Hilda Legideno Vargas joined a “caravan” that included a student leader who survived the attack by gunmen on the college last September and an indigenous human rights lawyer who represents the parents. The caravan made several stops in Canada to raise awareness of human rights abuses. It had the support of Amnesty International, an array of NGOs and labour unions in Canada. The parents’ plight also has the attention and concern of the Holy See.
Vargas’s son Jorge Antonio and 42 others vanished following an attack by gunmen on the college Sept. 26. She told the Foreign Affairs and International Development international human rights subcommittee the parents believe their children are alive and the Mexican government is lying to them when it says the students are dead.
“As parents we request that there be solidarity with us, and that you ask the Mexican government to really carry out a search for our children,” Vargas told the committee. “Unfortunately the government has only attacked us with respect to the search for our children. They have struck students, they have beaten them.”
She told the committee the Guerrero region where they live is ruled by organized crime that is linked to the government.
Jorge Louis Clemente Balbuena, a student at the Ayotzinapa teachers’ college, told the committee that of the 100 students attending the school at the time of the attack, fewer than 50 survived. He testified Mexican police and army members were involved.
“There was a shootout and they shot at them in the school buses, in the buses where we were,” said Balbuena. “Those that they were able to arrest or catch were the ones that they were able to detain.”
Sixteen students were killed. Only those able to flee survived.
Human rights lawyer Isidoro Vicario Aguilar told the committee the Ayotzinapa case is “of great importance” because “it is not an isolated case.”

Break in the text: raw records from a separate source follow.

(** C6, as stated, fails: [bootstrap_beta] returns the statistic alone.  Two
    runs without a seed that draw the seeds 0 and 1 return the same value,
    so nothing the caller receives tells which seed was used. *)
Lemma seed_not_reported_counterexample :
  ~ exists report : result float -> Z,
      forall os, (0 <= os)%Z ->
        report (@bootstrap_beta reference_rng (dataset [(0, 0); (1, 1)])
                  (PyInt 2) (PyBool false) (PyInt 1) PyNone os []) =
        @fresh_seed reference_rng os.
Proof.
  intros [report Hreport].
  pose proof (Hreport 0%Z ltac:(lia)) as H0.
  pose proof (Hreport 1%Z ltac:(lia)) as H1.
  rewrite (@bootstrap_beta_fresh reference_rng) in H0, H1.
  change (@fresh_seed reference_rng 0) with 0%Z in H0.
  change (@fresh_seed reference_rng 1) with 1%Z in H1.
  assert (Hsame :
    @bootstrap_beta reference_rng (dataset [(0, 0); (1, 1)])
      (PyInt 2) (PyBool false) (PyInt 1) (PyInt 1) 1 [] =
    @bootstrap_beta reference_rng (dataset [(0, 0); (1, 1)])
      (PyInt 2) (PyBool false) (PyInt 1) (PyInt 0) 0 []).
  { now rewrite two_point_run, two_point_run_seed_1. }
  rewrite Hsame in H1. rewrite H0 in H1. discriminate.
Qed.

(** ** What a call leaves untouched *)

Lemma extends_refl (h : heap) : extends h h.
Proof. exists []. now rewrite app_nil_r. Qed.

Lemma extends_trans (h1 h2 h3 : heap) :
  extends h1 h2 -> extends h2 h3 -> extends h1 h3.
Proof.
  intros [e1 ->] [e2 ->]. exists (e1 ++ e2). now rewrite app_assoc.
Qed.

Lemma extends_lookup (h h' : heap) (r : ref) (a : ndarray) :
  extends h h' -> nth_error h r = Some a -> nth_error h' r = Some a.
Proof.
  intros [ext ->] Hr. rewrite nth_error_app1; [exact Hr|].
  apply nth_error_Some. congruence.
Qed.

Lemma ret_allocates_only {A : Type} (a : A) : allocates_only (ret a).
Proof. intros h. apply extends_refl. Qed.

Lemma lift_allocates_only {A : Type} (r : result A) : allocates_only (lift r).
Proof. intros h. apply extends_refl. Qed.

Lemma get_allocates_only (r : ref) : allocates_only (get r).
Proof.
  intros h. unfold get. destruct (nth_error h r); apply extends_refl.
Qed.

Lemma new_allocates_only (a : ndarray) : allocates_only (new a).
Proof. intros h. now exists [a]. Qed.

Lemma bindST_allocates_only {A B : Type} (m : ST A) (k : A -> ST B) :
  allocates_only m -> (forall a, allocates_only (k a)) ->
  allocates_only (bindST m k).
Proof.
  intros Hm Hk h. unfold bindST. specialize (Hm h).
  destruct (m h) as [[a|e] h1]; cbn [snd] in Hm.
  - eapply extends_trans; [exact Hm | apply Hk].
  - exact Hm.
Qed.

(** The in-place write is what the frame property excludes. *)
Lemma put_overwrites (a b : ndarray) : snd (put 0%nat b [a]) = [b].
Proof. reflexivity. Qed.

“There are thousands of cases of this type and unfortunately an awful lot of the families have not been able to make this information public because the conditions do not exist security-wise in order to go with some authority and to be able to say ‘my family member was taken, was executed at the hands of public servants,’ ” Aguilar said.

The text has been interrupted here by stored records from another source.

(** A run on a file whose top-level value is an object. *)
Definition object_file_world : world :=
  mk_world "/srv/cookies" (fun _ => true)
    (fun _ => Json (PyDict (<["Name" := PyStr "ct0"]> ∅)))
    true true 1 (fun _ => true) true.



Lemma nameless_skipped item rest :
  nameless item -> adapted_named (item :: rest) = adapted_named rest.
Proof.
  intros (d & -> & Hname). cbn [adapted_named attr_get rbind].
  unfold dict_get. destruct Hname as [-> | ->]; reflexivity.
Qed.

Lemma nameless_dropped before item after :
  nameless item ->
  adapted_named (before ++ item :: after) = adapted_named (before ++ after).
Proof.
  intros Hitem. induction before as [|b before IH].
  - apply nameless_skipped. exact Hitem.
  - cbn [app adapted_named]. rewrite IH. reflexivity.
Qed.

Lemma all_nameless_empty cookies :
  Forall nameless cookies -> adapted_named cookies = Ok [].
Proof.
  induction 1 as [|item rest Hitem _ IH]; [reflexivity|].
  rewrite nameless_skipped by exact Hitem. exact IH.
Qed.

(** The run up to the check of the adapted list. *)
Lemma inject_and_open_empty w endpoint cookies st :
  adapted_named cookies = Ok [] ->
  Forall (fun ev => forall adapted, ev <> AddCookies adapted)
    (trace (inject_and_open w endpoint cookies st))
  /\ (cdp_reachable w = true -> has_context w = true ->
      outcome (inject_and_open w endpoint cookies st) = Raise SystemExit).
Proof.
  intros Hempty. unfold inject_and_open, ensure_context, bind, emit, lift, raise,
    ret, get_state, put_state, trace, outcome.
  rewrite Hempty.
  destruct (cdp_reachable w), (has_context w), st as [[|p] ? ?]; cbn;
    (split; [repeat constructor; discriminate | try reflexivity; intros; congruence]).
Qed.

(** C10: entries whose [Name] is missing or empty are dropped before
    adaptation, wherever they stand in the list; when every entry is such an
    entry the adapted list is empty, no cookie is added to the browser
    context, and the run, once connected to a browser with a context, raises
    [SystemExit]. *)
Theorem nameless_entries_abort (w : world) (endpoint : string) (cookies : list pyval)
    (st : state) :
  Forall nameless cookies ->
  (forall before item after,
     nameless item ->
     adapted_named (before ++ item :: after) = adapted_named (before ++ after))
  /\ adapted_named cookies = Ok []
  /\ Forall (fun ev => forall adapted, ev <> AddCookies adapted)
       (trace (inject_and_open w endpoint cookies st))
  /\ (cdp_reachable w = true -> has_context w = true ->
      outcome (inject_and_open w endpoint cookies st) = Raise SystemExit).
Proof.
  intros Hall. split; [exact nameless_dropped|].
  pose proof (all_nameless_empty cookies Hall) as Hempty.
  split; [exact Hempty|]. apply inject_and_open_empty. exact Hempty.
Qed.

(** A file whose two entries carry no usable name. *)
Definition nameless_cookies : list pyval :=
  [PyDict (<["Value" := PyStr "abc"]> ∅);
   PyDict (<["Name" := PyStr EmptyString]> (<["Value" := PyStr "def"]> ∅))].

Lemma nameless_entries_abort_witness :
  Forall nameless nameless_cookies
  /\ outcome (inject_and_open object_file_world "http://localhost:9222"
                nameless_cookies (initial 1))
     = Raise SystemExit.
Proof.
  assert (Hall : Forall nameless nameless_cookies).
  { repeat constructor.
    - eexists. split; [reflexivity|]. left. reflexivity.
    - eexists. split; [reflexivity|]. right. reflexivity. }
  split; [exact Hall|].
  destruct (nameless_entries_abort object_file_world "http://localhost:9222"
              nameless_cookies (initial 1) Hall) as (_ & _ & _ & Hexit).
  apply Hexit; reflexivity.
Defined.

Clandestine grave sites have been found in the area, where 57 bodies have been found but none of them belong to the “disappeared” students, he said. He noted it took great bravery on the part of the families to denounce the disappearances and the mass graves.
Aguilar urged Canada to remove Mexico from the safe country list that is used to determine refugee status.
“Every day there are people who have been executed, who are kidnapped,” he said, noting during the holiday season in Acapulco, 47 people were executed in the Guerrero region.
In a phone interview April 29, Aguilar, speaking through interpreter Raul Gatica, said he believed the caravan members received a sympathetic hearing from MPs on the committee as well as from Foreign Affairs and International Development officials they met that day.
The common people have been supporting the struggle of the parents of those 43 students, said the lawyer. The parents come from the same social conditions as the poor, marginalized people who support them. Many are indigenous, and Catholic, he said. They understand the suffering of the parents and identity with them, he said.
The plight of the students and the growing movement supporting the parents has the attention of the Holy See. On Dec. 12, 2014, the Papal Nuncio to Mexico Archbishop Christophe Pierre celebrated Mass at the college in Ayotzinapa and brought a message from Pope Francis that “The Holy Father is with you in your pain and in the search for your missing sons.”